Migration Act 1958, ss 36, 65, 438, 499

Migration Regulations 1994, Schedule 2

Any references appearing in square brackets indicate that information has been omitted from this decision pursuant to section 431 of the Migration Act 1958 and replaced with generic information which does not allow the identification of an applicant, or their relative or other dependant.

STATEMENT OF DECISION AND REASONS

APPLICATION FOR REVIEW

  1. This is an application for review of a decision made by a delegate of the Minister for Immigration and Border Protection on 26 August 2016 to refuse to grant the applicant a protection visa under s.65 of the Migration Act 1958 (the Act).

  2. The applicant, who claims to be a citizen of India, applied for the visa on 21 April 2016. The delegate refused to grant the visa on the basis that the applicant was neither a refugee nor owed complementary protection.

  3. The applicant appointed a migration agent on review. 

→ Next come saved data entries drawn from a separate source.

Lemma mmap_sim s d len off a d' : attached true s d ->
  @io_mmap _ (table_node ops fops place) len off d = Some (a, d') ->
  exists s', @io_mmap _ (sys_node u minor place) len off s = Some (a, s') /\ attached true s' d'.
Proof.
  intros [<- [(p & v & Ht & Hv & Hf & Ho & Hl & Hr & Hn) (fd & Hfd & Hfile)]] Hm.
  cbn [io_mmap sys_node table_node] in *. unfold sys_mmap. rewrite Hfd, Hfile. cbn [mbind option_bind].
  unfold v4l2_mmap, video_devdata. rewrite Ht. cbn [mbind option_bind]. rewrite Hv. cbn [mbind option_bind]. rewrite Hf.
  assert (attached true (mk_app_sys (set_drv d' (as_sys s)) (Some fd)) d') as Hlink.
  { split; [done|]. split; [|by exists fd]. by exists p, v. }
  destruct (fo_mmap fops) as [f|].
  - unfold locked. rewrite Hl, Hr. cbn [andb]. destruct (f _ (vs_drv (as_sys s))) as [[r d1]|]; [|done].
    cbn [mbind option_bind] in *. injection Hm as <- <-. eexists. by split.
  - injection Hm as <- <-. eexists. split; [reflexivity|]. split; [done|]. split; [by exists p, v|]. by exists fd.
Qed.

(** The requests of the program. *)
Lemma querycap_sim s d r c d' : attached true s d ->
  @io_querycap _ (table_node ops fops place) d = Some (r, c, d') ->
  exists c' s', @io_querycap _ (sys_node u minor place) s = Some (r, c', s') /\ attached true s' d' /\ (0 <= r -> c' = c).
Proof.
  intros Hl Hc. cbn [io_querycap table_node sys_node] in *.
  destruct (direct _ empty_cap d) as [[[r1 cap] d1]|] eqn:E; [|done]. cbn [mbind option_bind] in Hc. injection Hc as <- <- <-.
  destruct (direct_sim VIDIOC_QUERYCAP (vidioc_querycap ops) (mk_cap "" "" 0 0) empty_cap s d r1 cap d1 Hl) as (r' & s' & -> & Hl' & Ho); try done.
  cbn [mbind option_bind]. eexists _, s'. split; [reflexivity|]. split; [done|]. intros Hr. by rewrite (Ho Hr).
Qed.

Lemma enum_sim s d f g r f' d' : attached true s d -> same_desc f g -> fd_type f = V4L2_BUF_TYPE_VIDEO_CAPTURE ->
  @io_enum_fmt _ (table_node ops fops place) f d = Some (r, f', d') ->
  exists g' s', @io_enum_fmt _ (sys_node u minor place) g s = Some (r, g', s') /\ attached true s' d' /\
  (r = 0 -> same_desc f' g' /\ fd_type f' = V4L2_BUF_TYPE_VIDEO_CAPTURE).
Proof.
  intros Hl (Ei & Et & Ep) Hcap Hc. cbn [io_enum_fmt table_node sys_node] in *.
  set (h := vidioc_enum_fmt_vid_cap ops) in *. set (g0 := mk_fmtdesc (fd_index g) (fd_type g) 0 "" 0).
  assert (exists g', direct h g0 d = Some (r, g', d') /\ (r = 0 -> same_desc f' g' /\ fd_type f' = fd_type f)) as (g' & E & Hg).
  { unfold direct in *. destruct h as [h'|] eqn:Eh; [|injection Hc as <- <- <-; by exists g0].
    destruct (h' f d) as [[[r1 f1] d1]|] eqn:E1; [|done]. cbn [mbind option_bind] in Hc. injection Hc as <- <- <-.
    destruct (vd_enum _ _ Hdrv h' f g0 d r1 f1 d1) as (g' & -> & Hs); try done. exists g'. split; [done|].
    intros Hr. apply Hs. unfold sysret in Hr. destruct (Z.ltb_spec r1 0); lia. }
  destruct (direct_sim VIDIOC_ENUM_FMT h g g0 s d r g' d' Hl) as (r' & s' & -> & Hl' & Ho); try done.
  { unfold refused. cbn. by rewrite <- Et, Hcap. }
  cbn [mbind option_bind]. eexists _, s'. split; [reflexivity|]. split; [done|]. intros ->.
  rewrite (Ho ltac:(lia)). cbn. rewrite <- Hcap. by apply Hg.
Qed.

Lemma s_fmt_sim s d f r f' d' : attached true s d -> fmt_type f = V4L2_BUF_TYPE_VIDEO_CAPTURE ->
  @io_s_fmt _ (table_node ops fops place) f d = Some (r, f', d') ->
  exists g s', @io_s_fmt _ (sys_node u minor place) f s = Some (r, g, s') /\ attached true s' d' /\ (r = 0 -> g = f').
Proof.
  intros Hl Hcap Hc. cbn [io_s_fmt table_node sys_node] in *.
  destruct (direct_sim VIDIOC_S_FMT (vidioc_s_fmt_vid_cap ops) f f s d r f' d' Hl) as (r' & s' & -> & Hl' & Ho); try done.
  { unfold refused. cbn. by rewrite Hcap. }
  cbn [mbind option_bind]. eexists _, s'. split; [reflexivity|]. split; [done|]. intros ->. by rewrite (Ho ltac:(lia)).
Qed.

Lemma buffers_allowed r t : stream_type r = Some t -> t = V4L2_BUF_TYPE_VIDEO_CAPTURE -> refused ops r = false.
Proof. intros E ->. unfold refused. rewrite E. destruct (vd_g_fmt _ _ Hdrv) as [h ->]. cbn. by rewrite andb_false_r. Qed.

Lemma reqbufs_sim s d r p d' : attached true s d ->
  @io_reqbufs _ (table_node ops fops place) app_reqbufs d = Some (r, p, d') ->
  exists p' s', @io_reqbufs _ (sys_node u minor place) app_reqbufs s = Some (r, p', s') /\ attached true s' d' /\ (r = 0 -> p' = p).
Proof.
  intros Hl Hc. cbn [io_reqbufs table_node sys_node] in *.
  destruct (direct_sim VIDIOC_REQBUFS (vidioc_reqbufs ops) app_reqbufs app_reqbufs s d r p d' Hl)
    as (r' & s' & -> & Hl' & Ho); try done; [by eapply buffers_allowed|].
  cbn [mbind option_bind]. eexists _, s'. split; [reflexivity|]. split; [done|]. intros ->. by rewrite (Ho ltac:(lia)).
Qed.

Lemma querybuf_sim s d i r b d' : attached true s d ->
  @io_querybuf _ (table_node ops fops place) (app_buf i) d = Some (r, b, d') ->
  exists b' s', @io_querybuf _ (sys_node u minor place) (app_buf i) s = Some (r, b', s') /\ attached true s' d' /\ (r = 0 -> b' = b).
Proof.
  intros Hl Hc. cbn [io_querybuf table_node sys_node] in *.
  destruct (direct_sim VIDIOC_QUERYBUF (vidioc_querybuf ops) (app_buf i) (app_buf i) s d r b d' Hl)
    as (r' & s' & -> & Hl' & Ho); try done; [by eapply buffers_allowed|].
  cbn [mbind option_bind]. eexists _, s'. split; [reflexivity|]. split; [done|]. intros ->. by rewrite (Ho ltac:(lia)).
Qed.

Lemma qbuf_sim s d i r d' : attached true s d ->
  @io_qbuf _ (table_node ops fops place) (app_buf i) d = Some (r, d') ->
  exists s', @io_qbuf _ (sys_node u minor place) (app_buf i) s = Some (r, s') /\ attached true s' d'.
Proof.
  intros Hl Hc. cbn [io_qbuf table_node sys_node] in *.
  destruct (direct _ (app_buf i) d) as [[[r1 b] d1]|] eqn:E; [|done]. cbn [mbind option_bind] in Hc. injection Hc as <- <-.
  destruct (direct_sim VIDIOC_QBUF (vidioc_qbuf ops) (app_buf i) (app_buf i) s d r1 b d1 Hl)
    as (r' & s' & -> & Hl' & _); try done; [by eapply buffers_allowed|].
  cbn [mbind option_bind]. by eexists s'.
Qed.

(** The program on the one node and on the other. *)
Abbreviation direct_node := (table_node ops fops place).
Abbreviation real_node := (sys_node u minor place).

Lemma err_exit_sim dv s d r dv' d' : attached true s d -> @err_exit _ direct_node dv d = Some (r, dv', d') ->
  exists s', @err_exit _ real_node dv s = Some (r, dv', s') /\ attached (r =? 0) s' d'.
Proof.
  intros Hl E. unfold err_exit in *. destruct (@io_close _ direct_node d) as [d1|] eqn:Ec; [|done].
  cbn [mbind option_bind] in E. injection E as <- <- <-. destruct (close_sim s d d1 Hl Ec) as (s' & -> & Hl'). by exists s'.
Qed.

Lemma enum_loop_sim : forall fuel f g dv s d dv' d', attached true s d -> same_desc f g ->
  fd_type f = V4L2_BUF_TYPE_VIDEO_CAPTURE -> @enum_loop _ direct_node fuel f dv d = Some (dv', d') ->
  exists s', @enum_loop _ real_node fuel g dv s = Some (dv', s') /\ attached true s' d'.
Proof.
  induction fuel as [|fuel IH]; intros f g dv s d dv' d' Hl Hs Ht E; [done|]. cbn [enum_loop] in *.
  destruct (@io_enum_fmt _ direct_node f d) as [[[r f1] d1]|] eqn:Ee; [|done]. cbn [mbind option_bind] in E.
  destruct (enum_sim s d f g r f1 d1 Hl Hs Ht Ee) as (g1 & s1 & -> & Hl1 & Hr). cbn [mbind option_bind].
  destruct (Z.eqb_spec r 0) as [E0|Hne]; cbn [negb] in *; [|injection E as <- <-; by exists s1].
  destruct (Hr E0) as [(Ei & Ett & Ep) Hcap]. rewrite <- Ep. destruct (negb (isSupportThisFormat _ =? 0)).
  - injection E as <- <-. by exists s1.
  - eapply IH; [exact Hl1 | | | exact E]; [|done]. unfold same_desc. cbn. by rewrite Ei, Ett.
Qed.

Lemma map_loop_sim : forall todo i dv s d b dv' d', attached true s d ->
  @map_loop _ direct_node todo i dv d = Some (b, dv', d') ->
  exists s', @map_loop _ real_node todo i dv s = Some (b, dv', s') /\ attached true s' d'.
Proof.
  induction todo as [|todo IH]; intros i dv s d b dv' d' Hl E; cbn [map_loop] in *; [injection E as <- <- <-; by exists s|].
  destruct (@io_querybuf _ direct_node _ d) as [[[r q] d1]|] eqn:Eq; [|done]. cbn [mbind option_bind] in E.
  destruct (querybuf_sim s d _ r q d1 Hl Eq) as (q' & s1 & -> & Hl1 & Hq). cbn [mbind option_bind].
  destruct (Z.eqb_spec r 0) as [E0|Hne]; cbn [negb] in *; [|injection E as <- <- <-; by exists s1]. rewrite (Hq E0).
  destruct (@io_mmap _ direct_node _ _ d1) as [[a d2]|] eqn:Em; [|done]. cbn [mbind option_bind] in E.
  destruct (mmap_sim s1 d1 _ _ a d2 Hl1 Em) as (s2 & -> & Hl2). cbn [mbind option_bind]. destruct a as [a|].
  - destruct (put_vptr _ _ _) as [l|]; [|done]. cbn [mbind option_bind] in *. by apply (IH _ _ s2 d2).
  - destruct (put_vptr _ _ _) as [l|]; [|done]. cbn [mbind option_bind] in *. injection E as <- <- <-. by exists s2.
Qed.

Lemma queue_loop_sim : forall todo i s d b d', attached true s d ->
  @queue_loop _ direct_node todo i d = Some (b, d') ->
  exists s', @queue_loop _ real_node todo i s = Some (b, s') /\ attached true s' d'.
Proof.
  induction todo as [|todo IH]; intros i s d b d' Hl E; cbn [queue_loop] in *; [injection E as <- <-; by exists s|].
  destruct (@io_qbuf _ direct_node _ d) as [[r d1]|] eqn:Eq; [|done]. cbn [mbind option_bind] in E.
  destruct (qbuf_sim s d _ r d1 Hl Eq) as (s1 & -> & Hl1). cbn [mbind option_bind].
  destruct (negb (r =? 0)); [injection E as <- <-; by exists s1|]. by apply (IH _ s1 d1).
Qed.
(** Both calls accept a null pointer. *)
Definition myuvc_disconnect (m : uvc_module dev) : option (uvc_module dev) :=
  let cnt := um_disconnects m + 1 in
  st ← (if cnt =? 2 then
          match um_vdev m with None => Some (um_sys m) | Some p => unregister_and_free p (um_sys m) end
        else Some (um_sys m));
  Some (mk_module st (um_probes m) cnt (um_vdev m)).

(** What happens: the calls of the USB core, of programs, and from interrupts and
    the memory management. *)
Inductive mevent :=
  | M_probe (env : register_env) (alloc : bool) (pa : param_allocs) (idVendor bInterfaceNumber : Z)
  | M_disconnect
  | M_program (ev : vevent (driver dev))
  | M_driver (ev : UvcDriver.event).

Definition mstep (ev : mevent) (m : uvc_module dev) : option (uvc_module dev) :=
  match ev with
  | M_probe env alloc pa idVendor b => snd <$> myuvc_probe env alloc pa idVendor b m
  | M_disconnect => myuvc_disconnect m
  | M_program ev => st ← vstep fixed ev (um_sys m); Some (set_um_sys st m)
  | M_driver ev =>
      '(_, _, dr) ← UvcDriver.handle ev (vs_drv (um_sys m));
      Some (set_um_sys (set_drv dr (um_sys m)) m)
  end.

(** After [insmod]. *)
Definition insmod (vendor : Z) (d : dev) : uvc_module dev :=
  mk_module (initial_videodev (initial_driver vendor d)) 0 0 None.

(** The system calls. *)
Definition program (ev : vevent (driver dev)) : bool :=
  match ev with
  | V_alloc _ _ _ _ _ | V_register _ _ _ _ | V_unregister _ | V_free _ => false
  | _ => true
  end.

(** The entry points that are no system calls. *)
Definition from_below (ev : UvcDriver.event) : bool :=
  match ev with EvComplete _ _ | EvVmOpen _ | EvVmClose _ => true | _ => false end.

(** The environment. [probe]: the video device can be allocated, and a block of the
    negotiation has the size asked for. [disconnect] is called for an interface that was
    probed, the second time when no program has the camera open. Programs use open
    files; their requests and the calls from below meet [event_ok] (at most 32
    buffers, allocators that give blocks of the size asked for, packets that lie in
    the transfer buffer, the block for repaired packets) and [served]: DQBUF and poll
    come after REQBUFS gave buffers, and an URB that completes with status 0 finds a
    queued buffer for every packet that needs one. *)
Definition mallowed (m : uvc_module dev) (ev : mevent) : Prop :=
  match ev with
  | M_probe _ alloc pa _ _ => alloc = true /\ pallocs_ok (dr_cfg (vs_drv (um_sys m))) pa
  | M_disconnect => um_disconnects m < um_probes m /\ (um_disconnects m = 1 -> vs_files (um_sys m) = ∅)
  | M_program ev => program ev = true /\ vallowed (uvc_laws vmalloc_32 pas stack ins) (um_sys m) ev
  | M_driver ev => from_below ev = true /\ event_ok (vs_drv (um_sys m)) ev /\ served (vs_drv (um_sys m)) ev
  end.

    CRITERIA FOR A PROTECTION VISA

  4. The criteria for a protection visa are set out in s.36 of the Act and Schedule 2 to the Migration Regulations 1994 (the Regulations). An applicant for the visa must meet one of the alternative criteria in s.36(2)(a), (aa), (b), or (c). That is, he or she is either a person in respect of whom Australia has protection obligations under the ‘refugee’ criterion, or on other ‘complementary protection’ grounds, or is a member of the same family unit as such a person and that person holds a protection visa of the same class.

  5. Section 36(2)(a) provides that a criterion for a protection visa is that the applicant for the visa is a non-citizen in Australia in respect of whom the Minister is satisfied Australia has protection obligations because the person is a refugee.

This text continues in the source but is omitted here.